We interpret our results in light of the frequent claims that effectively countering harmful food marketing practices requires child awareness and understanding, paired with the ability and motivation to resist [31]. Many empirical studies, as well as evaluations of health intervention programmes, have indeed shown that providing information and education alone—the major policy strategy of recent decades—fails to successfully decrease advertising’s effects on children. One reason that advertising literacy alone does not seem to help is that this knowledge only guides behaviour when it is accessed and used at the same time as the advertising stimulus, something that marketers carefully avoid. In addition, different processes of persuasion operate at different age levels—that is, at different perceptual stages and levels of advertising literacy—which age-specific advertising takes into account [32]. Yet, although consumer policy efforts to strengthen children’s ability to resist food industry lures have been part of many educational programmes on media literacy and consumer competence-building since the 1970s, no effective “food marketing defense model” [31] has been developed. The findings of this study provide further evidence that any such effort must go beyond informational approaches.

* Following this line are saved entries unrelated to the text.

Lemma elaborate_error_gate_witness :
  let w := Sample.compiled "bad.rdl" in
  let run := elaborate Sample.walk None None None w in
  new_calls w (snd run)
  = [CallWalk false [ElabExpressionsListener] (mkNode 1) 0;
     CallWalk false [PrePlacementValidateListener; StructuralPlacementListener]
              (mkNode 1) 1;
     CallWalk true [ValidateListener] (mkNode 1) 1] /\
  error_count (session (snd run)) = 1 /\
  fst run = Raise (RDLCompileError elaborate_aborted_text).
Proof.
  intros w run.
  destruct (elaborate_error_gate Sample.walk None None None w
              (fst run) (snd run) eq_refl) as [_ Hgate].
  exact (Hgate 0 "bad" Sample.map_bad _ 1 _ 1 _ 1
               eq_refl eq_refl eq_refl eq_refl eq_refl eq_refl).
Defined.

Lemma elaborate_not_gated_after_each_pass :
  let w := Sample.compiled "bad.rdl" in
  ~ gated_after_each_pass w (snd (elaborate Sample.walk None None None w)).
Proof.
  intros w Hgated.
  specialize (Hgated (CallWalk false
                        [PrePlacementValidateListener;
                         StructuralPlacementListener] (mkNode 1) 1)).
  simpl in Hgated. discriminate Hgated. left. reflexivity.
Qed.

Lemma elaborate_parameters_not_implemented_witness :
  let w := Sample.compiled "ab.rdl" in
  fst (elaborate Sample.walk (Some "a") None (Some Sample.width8) w)
  = Raise NotImplementedError /\
  fst (elaborate Sample.walk (Some "zz") None (Some Sample.width8) w)
  = Raise (RDLCompileError (not_found_text "zz")).
Proof.
  intros w. split.
  - destruct (elaborate_parameters_not_implemented Sample.walk (Some "a") None
                ("WIDTH", VInt 8) [] w _ _ eq_refl) as (_ & _ & Hsel & _).
    apply Hsel. exists 0, "a". reflexivity.
  - destruct (elaborate_parameters_not_implemented Sample.walk (Some "zz") None
                ("WIDTH", VInt 8) [] w _ _ eq_refl) as (_ & _ & _ & Hfail).
    apply (Hfail (RDLCompileError (not_found_text "zz"))). reflexivity.
Defined.

Lemma elaborate_parameters_target_first :
  fst (elaborate Sample.walk (Some "zz") None (Some Sample.width8)
                 (Sample.compiled "ab.rdl"))
  <> Raise NotImplementedError.
Proof. discriminate. Qed.

Lemma compile_file_aborts_witness :
  let broken := compile_file _ Sample.parse Sample.visit "broken.rdl"
                             RDLCompiler_init in
  let dup := compile_file _ Sample.parse Sample.visit "dup.rdl"
                          RDLCompiler_init in
  (fst broken = Raise (RDLCompileError parse_aborted_text) /\
   calls (snd broken) = [] /\ comp_defs (session (snd broken)) = []) /\
  fst dup = Raise (RDLCompileError compile_aborted_text).
Proof.
  intros broken dup. split.
  - destruct (compile_file_aborts _ Sample.parse Sample.visit "broken.rdl"
                RDLCompiler_init (fst broken) (snd broken) eq_refl)
      as (Hsyntax & _ & _).
    destruct Hsyntax as (Hr & Hcalls & Hdefs & _); [discriminate|].
    auto.
  - destruct (compile_file_aborts _ Sample.parse Sample.visit "dup.rdl"
                RDLCompiler_init (fst dup) (snd dup) eq_refl)
      as (_ & Hsemantic & _).
    apply (Hsemantic None (snd (Sample.visit (fst (Sample.parse "dup.rdl"))
                                             (session RDLCompiler_init))));
      [reflexivity | reflexivity | discriminate].
Defined.

Lemma compile_file_resets_defaults_witness :
  let first := compile_file _ Sample.parse Sample.visit "ab.rdl"
                            RDLCompiler_init in
  let second := compile_file _ Sample.parse Sample.visit "bad.rdl"
                             (snd first) in
  default_property_ns_stack
    (snd (Sample.visit Sample.unit_ab (session RDLCompiler_init)))
  = [[("sw", VStr "rw")]] /\
  default_property_ns_stack (session (snd first)) = [[]] /\
  Forall (fun c => c = CallVisit [[]]) (new_calls (snd first) (snd second)).
Proof.
  intros first second.
  destruct (compile_file_resets_defaults _ Sample.parse Sample.visit "ab.rdl"
              RDLCompiler_init (fst first) (snd first) eq_refl)
    as (Hret & _ & _ & Hnext & _).
  split; [reflexivity|]. split; [exact (Hret eq_refl)|].
  exact (Hnext eq_refl "bad.rdl").
Defined.

(** C5.  The reset of the default-property stack is skipped when the
    visitor raises.  The first unit assigns a default property and then
    runs into a fatal error of the visitor: the call fails with that
    error, the counter is still zero and the frame with the assignment
    is still on the stack.  The second unit of the session is then
    compiled without error, and its visitor starts from the frame the
    first unit left. *)
Lemma compile_file_leaks_defaults :
  let first := compile_file _ Sample.parse_conflict Sample.fatal_visit
                            "conflict.rdl" RDLCompiler_init in
  let second := compile_file _ Sample.parse_conflict Sample.fatal_visit
                             "bad.rdl" (snd first) in
  fst first = Raise (RDLCompileError "Multiple declarations of type") /\
  error_count (session (snd first)) = 0 /\
  default_property_ns_stack (session (snd first)) = [[("sw", VStr "rw")]] /\
  fst second = Return tt /\
  new_calls (snd first) (snd second) = [CallVisit [[("sw", VStr "rw")]]].
Proof. repeat (split; [reflexivity|]). reflexivity. Qed.

(** The sample listeners never touch the instance flag or name. *)
Lemma Sample_listen_keeps_root l c n :
  is_instance (fst (Sample.listen l (c, n))) = is_instance c /\
  inst_name (fst (Sample.listen l (c, n))) = inst_name c.
Proof.
  destruct l; simpl; try (split; reflexivity).
  destruct (Sample.has_property _ c); split; reflexivity.
Qed.

Lemma Sample_walk_keeps_root_identity : keeps_root_identity Sample.walk.
Proof.
  intros skip ls c n. unfold Sample.walk.
  induction (rev ls) as [|l ls' IH]; simpl.
  - split; reflexivity.
  - destruct (fold_right Sample.listen (c, n) ls') as [c' n'] eqn:Hfold.
    simpl in IH.
    destruct (Sample_listen_keeps_root l c' n') as [Hflag Hname].
    destruct (Sample.listen l (c', n')) as [c'' n'']. simpl in *.
    destruct IH as [IHflag IHname]. split; congruence.
Qed.

Lemma elaborate_root_identity_witness :
  let w := Sample.compiled "ab.rdl" in
  (exists c', heap (session (snd (elaborate Sample.walk None None None w))) !! 3
              = Some c' /\
              is_instance c' = true /\ inst_name c' = Some "b") /\
  (exists c', heap (session (snd (elaborate Sample.walk (Some "a") (Some "top")
                                            None w))) !! 3
              = Some c' /\
              is_instance c' = true /\ inst_name c' = Some "top").
Proof.
  intros w. split.
  - destruct (elaborate_root_identity Sample.walk None None None w (mkNode 3) _
                Sample_walk_keeps_root_identity eq_refl)
      as (l & c & c' & Hsel & Hc & Hc' & Hflag & Hname).
    exists c'. split; [exact Hc'|]. split; [exact Hflag|].
    rewrite Hname. injection Hsel as <- Hn. rewrite <- Hn. reflexivity.
  - destruct (elaborate_root_identity Sample.walk (Some "a") (Some "top") None w
                (mkNode 3) _ Sample_walk_keeps_root_identity eq_refl)
      as (l & c & c' & _ & _ & Hc' & Hflag & Hname).
    exists c'. auto.
Defined.

(** ** More on the driver *)

Section ElaborateMore.

Variable walk :
  bool -> list Listener -> Component -> nat -> option string * Component * nat.

Lemma dict_get_app_skip {V} k (before d : list (string * V)) :
  dict_get k before = None -> dict_get k (before ++ d) = dict_get k d.
Proof.
  induction before as [|[k' v] before IH]; simpl; [reflexivity|].
  destruct (String.eqb k k'); [discriminate | exact IH].
Qed.

(** X1.  With nothing in the root namespace, as in a compiler that has
    compiled no file yet, [elaborate] fails whatever it is asked: with
    the not-found error for a requested name, and with the no-addrmap
    error otherwise; the session is left as it was. *)
Theorem elaborate_empty_library t i p w :
  comp_defs (session w) = [] ->
  elaborate walk t i p w
  = (Raise (RDLCompileError
              (match t with
               | Some name => not_found_text name
               | None => no_addrmap_text
               end)), w).
Proof.
  intros Hempty. apply elaborate_no_target. destruct t as [name|].
  - rewrite select_top_def_named, Hempty. reflexivity.
  - rewrite select_top_def_inferred, Hempty. reflexivity.
Qed.

(** X2.  Leaving [top_def_name] out is the same call as asking for the
    address map defined last by its name, when that map is bound under
    its own type name. *)
Theorem elaborate_default_target i p w before k l after c :
  comp_defs (session w) = before ++ (k, l) :: after ->
  dict_get k before = None ->
  heap (session w) !! l = Some c ->
  category c = Addrmap ->
  type_name c = k ->
  (forall l', In l' (dict_values after) ->
              isinstance_Addrmap (heap (session w)) l' = false) ->
  elaborate walk None i p w = elaborate walk (Some k) i p w.
Proof.
  intros Hdefs Hfresh Hc Hcat Hname Hafter.
  assert (Hl : isinstance_Addrmap (heap (session w)) l = true).
  { unfold isinstance_Addrmap. rewrite Hc, Hcat. reflexivity. }
  assert (Hinferred : select_top_def None w = (Return (l, k), w)).
  { rewrite select_top_def_inferred, Hdefs.
    rewrite find_last_addrmap by assumption. rewrite Hc, Hname. reflexivity. }
  assert (Hnamed : select_top_def (Some k) w = (Return (l, k), w)).
  { rewrite select_top_def_named, Hdefs.
    rewrite dict_get_app_skip by assumption. simpl.
    rewrite String.eqb_refl, Hl. reflexivity. }
  rewrite (elaborate_selected walk None i p w l k c Hinferred Hc).
  rewrite (elaborate_selected walk (Some k) i p w l k c Hnamed Hc).
  reflexivity.
Qed.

Overall, our findings support the contention that traditional policy strategies, based primarily on informational and educational goals, are insufficient to decrease the effects of advertising on children. Hence, although food smartness and advertising literacy will remain unquestioned goals of young consumers’ socialisation, they cannot be expected to adequately guide behaviour in a healthier direction [57]. A more promising policy approach might lie in the tools of behaviourally informed social regulation suggested in the behavioural economics literature on “nudging” [58]. From this perspective, parents and caretakers should be aware of their decisive role as “choice architects”; as artisans who guide their children’s selections by regularly offering healthful and attractive food and limiting their exposure to television and other sedentary behaviours. Hence, the old WHO motto “making the healthy choice the easy choice” should be reassessed and taken more seriously by everyone responsible for children’s diet. Above all, food choices are strongly affected by the “triple A” of food items—availability, affordability, and accessibility—particularly if paired with and supported by social norms [59]. For instance, customer’s food choices can be strongly influenced by the mere promotion of healthful food choices in “smart canteens” that offer the healthier choice as the default option [60]. This influence is, of course, no news for marketing professionals, but the power of context and the limited cognitive involvement of consumers in habitual consumer behaviours have too long been neglected by policy makers and health professionals alike. These latter particularly must recognise that a junk-free, nonobesogenic environment may be a necessary condition for successfully reducing obesity rates.